BEIJING — China’s nonfinancial outbound direct investment (ODI) maintained double-digit growth in January, the third consecutive monthly increase, official data showed on Feb 13.
Chinese investors made 69.5 billion yuan ($11 billion) of nonfinancial ODI in 955 overseas enterprises from 99 countries and regions last month, the Ministry of Commerce (MOC) said.
The investment was up 30.5 percent from the same period last year, according to the MOC.
The growth tracked a gain of 49 percent in December and an increase of 34.9 percent in November.
“The structure of outbound investment has been optimized,” said Han Yong, an official with the MOC.
In January, no new ODI projects were reported in property, sports or entertainment.
Investment in leasing and business services rose 14.4 percent year-on-year, while that in household services and other service industries surged 163.6 percent. Investment in wholesale and retail industries climbed 24.2 percent.
ODI in the mining sector soared 793 percent year-on-year to $3.8 billion in January.
China’s ODI has seen rapid growth in recent years. However, noting an “irrational tendency” in outbound investment, authorities have set stricter rules and advised companies to make investment decisions more carefully.
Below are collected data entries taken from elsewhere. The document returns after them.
(** When the coordinator gives the resume signal from inside the
    transcript callback, as it does for an interrupt word, the processing
    flag is clear again before the engine's end of session arrives.  The
    end of session then sets its own restart timer beside the one of the
    resume signal, and when both have expired [start()] has been called
    twice for the one transcript (the second call is the one the source
    expects to fail with InvalidStateError). *)
Theorem resume_inside_the_callback_restarts_twice :
  forall (results : list SpeechResult) (r : SpeechResult) (s : Hook),
    sound s -> isMobileRef s = true -> recognitionRef s = true ->
    isStoppedManually s = false -> isPaused s = false ->
    lastResult results = Some r -> res_isFinal r = true ->
    truthy (normalise (res_transcript r)) = true ->
    let answered := onresult (fun _ _ _ => resumeAfterProcessing) results s in
    let ended := onend answered in
    let n := nextTimer s in
    isProcessingTranscript answered = false
    /\ calls ended = (calls s ++ [CallStop])%list
    /\ findTimer n (timers ended) = Some (mkTimer n TResumeAfterProcessing 300)
    /\ findTimer (S n) (timers ended) = Some (mkTimer (S n) TAutoRestart 500)
    /\ calls (fireTimer (S n) (fireTimer n ended))
       = (calls s ++ [CallStop; CallStart; CallStart])%list.
Proof.
  intros results r s (W & N & A & Rf) Mo R St Pa L F T answered ended n.
  assert (EA : answered
               = snd (setTimeout TResumeAfterProcessing 300
                        (set_isProcessingTranscript false
                           (engineStop (set_isProcessingTranscript true s))))).
  { unfold answered.
    rewrite (onresult_final_single_shot _ results s Mo L F T).
    unfold resumeAfterProcessing, engineStop. simpl. rewrite R. simpl.
    now rewrite Mo, St, Pa. }
  assert (TA : timers answered
               = (timers s ++ [mkTimer n TResumeAfterProcessing 300])%list)
    by (rewrite EA; unfold engineStop; simpl; rewrite R; reflexivity).
  assert (NA : nextTimer answered = S n)
    by (rewrite EA; unfold engineStop; simpl; rewrite R; reflexivity).
  assert (CA : calls answered = (calls s ++ [CallStop])%list)
    by (rewrite EA; unfold engineStop; simpl; rewrite R; reflexivity).
  assert (RA : recognitionRef answered = true)
    by (rewrite EA; unfold engineStop; simpl; rewrite R; exact R).
  assert (GA : mayAutoRestart answered = true).
  { rewrite EA. unfold mayAutoRestart, engineStop. simpl. rewrite R. simpl.
    now rewrite St, Pa. }
  assert (MA : isMobileRef answered = true)
    by (rewrite EA; unfold engineStop; simpl; rewrite R; exact Mo).
  assert (FA : restartTimerRef answered = restartTimerRef s)
    by (rewrite EA; unfold engineStop; simpl; rewrite R; reflexivity).
  assert (WA : wf answered).
  { rewrite EA. apply wf_setTimeout. unfold engineStop, wf. simpl.
    rewrite R. exact W. }
  (* the queue after the end of session *)
  set (kept := match restartTimerRef s with
               | Some id => dropTimer id (timers s)
               | None => timers s
               end).
  assert (Kb : Forall (fun t => t_id t < n) kept).
  { unfold kept. destruct (restartTimerRef s); [now apply wf_dropTimer | exact W]. }
  assert (TC : timers (clearRestartTimer (set_isListening false answered))
               = (kept ++ [mkTimer n TResumeAfterProcessing 300])%list).
  { unfold clearRestartTimer, kept. simpl. rewrite FA.
    destruct (restartTimerRef s) as [id|] eqn:E; simpl; rewrite TA; [|reflexivity].
    rewrite dropTimer_app. simpl.
    replace (Nat.eqb n id) with false; [reflexivity|].
    symmetry. apply Nat.eqb_neq. specialize (Rf id eq_refl). unfold n. lia. }
  destruct (@onend_sets_the_restart_timer answered GA WA RA)
    as (_ & F2 & C2 & _).
  fold ended in F2, C2. rewrite NA, MA in F2.
  assert (TE : timers ended
               = (kept ++ [mkTimer n TResumeAfterProcessing 300;
                           mkTimer (S n) TAutoRestart 500])%list).
  { unfold ended, onend. cbv zeta.
    rewrite mayAutoRestart_clearRestartTimer.
    assert (G1 : mayAutoRestart (set_isListening false answered) = true) by exact GA.
    rewrite G1. simpl. rewrite TC.
    assert (N1 : nextTimer (clearRestartTimer (set_isListening false answered)) = S n).
    { unfold clearRestartTimer. simpl. destruct (restartTimerRef answered); exact NA. }
    assert (M1 : isMobileRef (clearRestartTimer (set_isListening false answered)) = true).
    { unfold clearRestartTimer. simpl. destruct (restartTimerRef answered); exact MA. }
    rewrite N1, M1, <- app_assoc. reflexivity. }
  assert (F1 : findTimer n (timers ended)
               = Some (mkTimer n TResumeAfterProcessing 300)).
  { rewrite TE. rewrite findTimer_app_r by now apply findTimer_fresh.
    unfold findTimer. simpl. now rewrite Nat.eqb_refl. }
  assert (G0 : mayAutoRestart (clearRestartTimer (set_isListening false answered))
               = true)
    by (rewrite mayAutoRestart_clearRestartTimer; exact GA).
  assert (R0 : recognitionRef (clearRestartTimer (set_isListening false answered))
               = true)
    by (unfold clearRestartTimer; simpl;
        destruct (restartTimerRef answered); exact RA).
  assert (GE : mayAutoRestart ended = true)
    by (unfold ended, onend; cbv zeta; rewrite G0; exact G0).
  assert (RE : recognitionRef ended = true)
    by (unfold ended, onend; cbv zeta; rewrite G0; exact R0).
  split; [rewrite EA; reflexivity|].
  split; [rewrite C2; exact CA|].
  split; [exact F1|]. split; [exact F2|].
  (* the resume timer expires, then the restart timer *)
  set (first := fireTimer n ended).
  assert (E1 : first = engineStart (clearTimeout n ended))
    by (unfold first, fireTimer; rewrite F1; reflexivity).
  assert (C1 : calls first = (calls s ++ [CallStop; CallStart])%list).
  { rewrite E1. unfold engineStart. simpl. rewrite RE. simpl.
    rewrite C2, CA, <- app_assoc. reflexivity. }
  assert (T1 : findTimer (S n) (timers first)
               = Some (mkTimer (S n) TAutoRestart 500)).
  { rewrite E1. unfold engineStart. simpl. rewrite RE. simpl. rewrite TE.
    rewrite dropTimer_app. rewrite findTimer_app_r.
    - unfold dropTimer, findTimer. cbn [filter t_id]. rewrite Nat.eqb_refl.
      replace (Nat.eqb (S n) n) with false
        by (symmetry; apply Nat.eqb_neq; lia).
      cbn [negb find t_id]. now rewrite Nat.eqb_refl.
    - apply findTimer_fresh. apply wf_dropTimer.
      eapply Forall_impl; [|exact Kb]. simpl. intros t Ht. lia. }
  unfold fireTimer. rewrite T1. simpl.
  assert (G2 : mayAutoRestart (clearTimeout (S n) first) = true).
  { rewrite E1. unfold engineStart. simpl. rewrite RE. exact GE. }
  rewrite G2. unfold engineStart.
  assert (R2 : recognitionRef (clearTimeout (S n) first) = true).
  { rewrite E1. unfold engineStart. simpl. rewrite RE. exact RE. }
  rewrite R2. simpl. rewrite C1, <- app_assoc. reflexivity.
Qed.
In a document released in August last year, the State Council said overseas investment in areas including real estate, hotels, cinemas, and entertainment would be limited, while investment in sectors such as gambling would be banned.
In November, the National Development and Reform Commission, China’s economic planning body, released a new draft rule on outbound investment, including stipulations on the investment activities of firms established overseas by domestic companies.
Meanwhile, ODI to countries involved in the Belt and Road Initiative has been encouraged.
Last month, Chinese firms made $1.2 billion of new investment in 46 countries along the Belt and Road, up 50 percent year-on-year and accounting for 11.4 percent of the total, according to the MOC.